Exercise — Gather every line from the entries below that includes "Some".

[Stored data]
(** [do_disconnect] is [t_disconnect], once: a session that is disconnected is left
    alone, and one that was put on the list of those to be freed is not put there
    again. *)
Lemma do_disconnect_changes c d x :
  d_contexts d !! c = Some x -> c_bridge x = None ->
  wlp (do_disconnect c) (fun _ d' =>
    if decide (c_state x = mosq_cs_disconnected) then d' = d
    else changes (t_disconnect c) d d' /\ (c_clean_session x = true -> c ∉ d_ll_for_free d)) d.
Proof.
  intros Hx Hbr. unfold do_disconnect. wlp_step. wlp_step. simplify_eq.
  case_decide as Hst; [rewrite bool_decide_eq_true_2 by done; by wlp_step|].
  rewrite bool_decide_eq_false_2 by done.
  unfold mqtt3_context_disconnect. wlp_step. wlp_step.
  apply (wlp_within quiet); [within_tac|]. intros _ d1 Hq1. wlp_step. wlp_step. wlp_step.
  apply (wlp_within quiet); [within_tac|]. intros _ d2 Hq2. wlp_step.
  eapply wlp_mono; [apply socket_close_changes|]. cbv beta. intros _ d3 Hc3. wlp_step.
  apply wlp_bind, wlp_get_ctx. intros x3 Hx3. wlp_step.
  assert (changes (t_close c) d d3) as [E3 S3].
  { eapply quiet_changes; [|exact Hc3]. by etransitivity. }
  assert (c_bridge x3 = None) as Hbr3.
  { destruct S3 as (_ & _ & K3). destruct (K3 _ _ Hx3) as (? & ? & ?). simplify_eq. auto. }
  pose proof (table_get _ _ _ Hx3) as Ht3. pose proof Ht3 as Hcl. rewrite E3 in Hcl.
  assert (c_clean_session x3 = c_clean_session x) as Ecl3.
  { unfold t_close in Hcl. rewrite (table_get _ _ _ Hx) in Hcl.
    destruct (0 <=? ss_sock (session_of x)) in Hcl; cbn in Hcl.
    - rewrite lookup_alter_eq, lookup_fmap, Hx in Hcl. cbn in Hcl. by injection Hcl.
    - rewrite lookup_fmap, Hx in Hcl. cbn in Hcl. by injection Hcl. }
  rewrite (bool_decide_eq_true_2 _ Hbr3), andb_true_r, Ecl3.
  set (free := fun t => if c_clean_session x then t_forget c (t <| t_free ::= cons c |>) else t).
  assert (forall d4, changes free d3 d4 -> (c_clean_session x = true -> c ∉ d_ll_for_free d) ->
    wlp (upd_ctx c (fun x => x <| c_state := mosq_cs_disconnected |>)) (fun _ d' =>
      changes (t_disconnect c) d d' /\ (c_clean_session x = true -> c ∉ d_ll_for_free d)) d4) as Hend.
  { intros d4 [E4 S4] Hfree. apply wlp_upd_ctx. intros x4 Hx4. split; [|done].
    assert (changes (t_upd c (fun s => s <| ss_state := mosq_cs_disconnected |>)) d4
      (d4 <| d_contexts ::= <[c := x4 <| c_state := mosq_cs_disconnected |>]> |>)) as [E5 S5]
      by by eapply changes_upd.
    split; [|etransitivity; [exact S3|]; by etransitivity].
    rewrite E5, E4, E3. unfold t_disconnect, free. rewrite Hcl. cbn [ss_clean session_of].
    by rewrite Ecl3. }
  destruct (c_clean_session x) eqn:Ecl; cbn [whenM].
  - unfold mosquitto__add_context_to_disused. wlp_step. wlp_step. wlp_step. wlp_step.
    case_bool_decide as Hfree; [|done].
    wlp_step. wlp_step. apply wlp_bind, wlp_get_ctx. intros x4 Hx4. cbn in Hx4. simplify_eq.
    eapply wlp_mono; [by apply forget_changes|]. cbv beta. intros _ d4 [E4 S4].
    apply Hend; [|intros _; change (c ∉ t_free (table_of d));
      rewrite <- (t_close_free c), <- E3; exact Hfree].
    split; [by rewrite E4 | etransitivity; [|exact S4]; by apply side_same].
  - wlp_step. by apply Hend.
Qed.

(** * Following the steps *)

(** [d'] comes from [d] by steps of the table. *)
Definition reaches (d d' : mosquitto_db) : Prop :=
  rtc tstep (table_of d) (table_of d') /\ clients_ok d'.

Lemma reaches_refl d : clients_ok d -> reaches d d.
Proof. by split. Qed.

Lemma reaches_trans d1 d2 d3 : reaches d1 d2 -> reaches d2 d3 -> reaches d1 d3.
Proof. intros [H1 _] [H2 ?]. split; [by etransitivity | done]. Qed.

Lemma reaches_side d d' : clients_ok d -> rtc tstep (table_of d) (table_of d') -> side d d' -> reaches d d'.
Proof.
  intros [Ht Hf Hc Hb] Hs (Hn & Hb' & K). split; [done|]. split.
  - by eapply tsteps_ok.
  - intros c x (y & Hy & _)%K. apply Hf in Hy. lia.
  - intros c x (y & Hy & Hxy)%K. eauto.
  - congruence.
Qed.

Lemma reaches_step d d' f : clients_ok d -> changes f d d' -> tstep (table_of d) (f (table_of d)) -> reaches d d'.
Proof. intros Hok [E Hs] Ht. apply reaches_side; [done | rewrite E; by apply rtc_once | done]. Qed.

Lemma quiet_reaches d d' : clients_ok d -> quiet d d' -> reaches d d'.
Proof. intros Hok [E Hs]. apply reaches_side; [done | by rewrite E | done]. Qed.

Lemma reaches_ok d d' : reaches d d' -> clients_ok d'.
Proof. by intros []. Qed.

Definition sim {A} (m : M A) : Prop := forall d, clients_ok d -> wlp m (fun _ d' => reaches d d') d.

Create HintDb sim.

Lemma sim_quiet {A} (m : M A) : within quiet m -> sim m.
Proof. intros H d Hok. apply (wlp_within quiet); [done|]. intros _ d' Hq. by apply quiet_reaches. Qed.

Lemma sim_bind {A B} (m : M A) (f : A -> M B) : sim m -> (forall a, sim (f a)) -> sim (m ≫= f).
Proof.
  intros Hm Hf d Hok. apply wlp_bind. eapply wlp_mono; [by apply Hm|]. cbv beta. intros a d1 H1.
  eapply wlp_mono; [apply Hf, (reaches_ok _ _ H1)|]. cbv beta. intros b d2 H2. by eapply reaches_trans.
Qed.

Lemma sim_whenM b m : sim m -> sim (whenM b m).
Proof. destruct b; [done|]. intros _. apply sim_quiet, (within_ret quiet). Qed.

Lemma sim_for_each {A} (f : A -> M unit) l : (forall a, sim (f a)) -> sim (for_each f l).
Proof. intros H. induction l; cbn; [apply sim_quiet; within_tac | by apply sim_bind]. Qed.

(** A routine that only returns in states where it did nothing to the table is quiet;
    the others are followed step by step. *)
Ltac sim_step :=
  cbv zeta;
  lazymatch goal with
  | |- sim (whenM _ _) => first [solve [apply sim_quiet; within_tac] | apply sim_whenM]
  | |- sim (for_each _ _) => first [solve [apply sim_quiet; within_tac] | apply sim_for_each; intros ?]
  | |- sim (match ?x with _ => _ end) => destruct x
  | |- sim (let '_ := ?x in _) => destruct x
  | |- sim (_ ≫= _) =>
      first [solve [auto with sim] | apply sim_bind; [|intros ?]]
  | |- sim _ => first [solve [auto with sim] | solve [apply sim_quiet; within_tac]]
  end.
Ltac sim_tac := repeat sim_step.

Lemma sim_socket_close c : sim (_mosquitto_socket_close c).
Proof.
  intros d Hok. eapply wlp_mono; [apply socket_close_changes|]. cbv beta. intros _ d' H.
  eapply reaches_step; [done | exact H | constructor].
Qed.

#[export] Hint Resolve sim_socket_close : sim.

Lemma t_upd_id c s t : t_sessions t !! c = Some s -> t_upd c (fun _ => s) t = t.
Proof. intros H. rewrite (t_upd_eq _ _ _ _ H), insert_id by done. by destruct t. Qed.
Definition sample_published : mosquitto_db :=
  after (mqtt3_db_messages_queue (Some (lit "c3")) (lit "a") 2 false 7) sample_unreleased.
Definition sample_published_message : mosquitto_msg_store :=
  default sample_message (d_stores sample_published !! 7%nat).


Lemma qos2_duplicate_acknowledged_witness :
  wp (accept_message 3%nat (lit "a") (lit "hello") 2 9 false) (fun rc d' => rc = 0 /\ d_stores d' = d_stores sample_unreleased)
    sample_unreleased.
Proof.
  assert (c_msgs sample_releaser = [] ++ sample_incoming :: []) as Hm by reflexivity.
  assert (Forall write_ok (d_writes sample_unreleased)) as Hw by constructor.
  assert (c_sock sample_releaser <> INVALID_SOCKET) as Hs by by vm_compute.
  eapply wp_mono; [apply (qos2_duplicate_acknowledged 3%nat (lit "a") (lit "hello") 9 false sample_releaser sample_unreleased []
    sample_incoming [] sample_message sample_releaser_lookup); [constructor | exact Hm | constructor | exact sample_message_lookup | reflexivity | reflexivity]|].
  cbv beta. intros rc d' (sent & (Ho & _ & _ & Hok) & ->). destruct (Hok Hw) as [_ Hrc]. rewrite (Hrc Hs).
  split; [reflexivity|]. destruct Ho as (x & x' & _ & _ & _ & _ & E). exact (f_equal d_stores E).
Defined.


Definition sample_bridge_topic : _mqtt3_bridge_topic :=
  BridgeTopic (Some (lit "t/+")) 0 bd_both (Some (lit "l/")) (Some (lit "r/")) (lit "l/t/+") (lit "r/t/+").

Lemma bridge_renames_witness :
  bridge_remap [sample_bridge_topic] (lit "l/t/a") None = Some (inr (lit "r/t/a"))
  /\ map_local sample_bridge_topic (lit "r/t/a") = lit "l/t/a".
Proof.
  destruct (bridge_renames [sample_bridge_topic] (lit "l/t/a") None) as (_ & _ & Hr).
  - by split.
  - repeat constructor; by_compute.
  - apply (Hr sample_bridge_topic (lit "t/a")); by vm_compute.
Defined.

Result of this task —
  d_contexts d !! c = Some x -> c_bridge x = None ->
Lemma t_upd_id c s t : t_sessions t !! c = Some s -> t_upd c (fun _ => s) t = t.
  after (mqtt3_db_messages_queue (Some (lit "c3")) (lit "a") 2 false 7) sample_unreleased.
  BridgeTopic (Some (lit "t/+")) 0 bd_both (Some (lit "l/")) (Some (lit "r/")) (lit "l/t/+") (lit "r/t/+").
  bridge_remap [sample_bridge_topic] (lit "l/t/a") None = Some (inr (lit "r/t/a"))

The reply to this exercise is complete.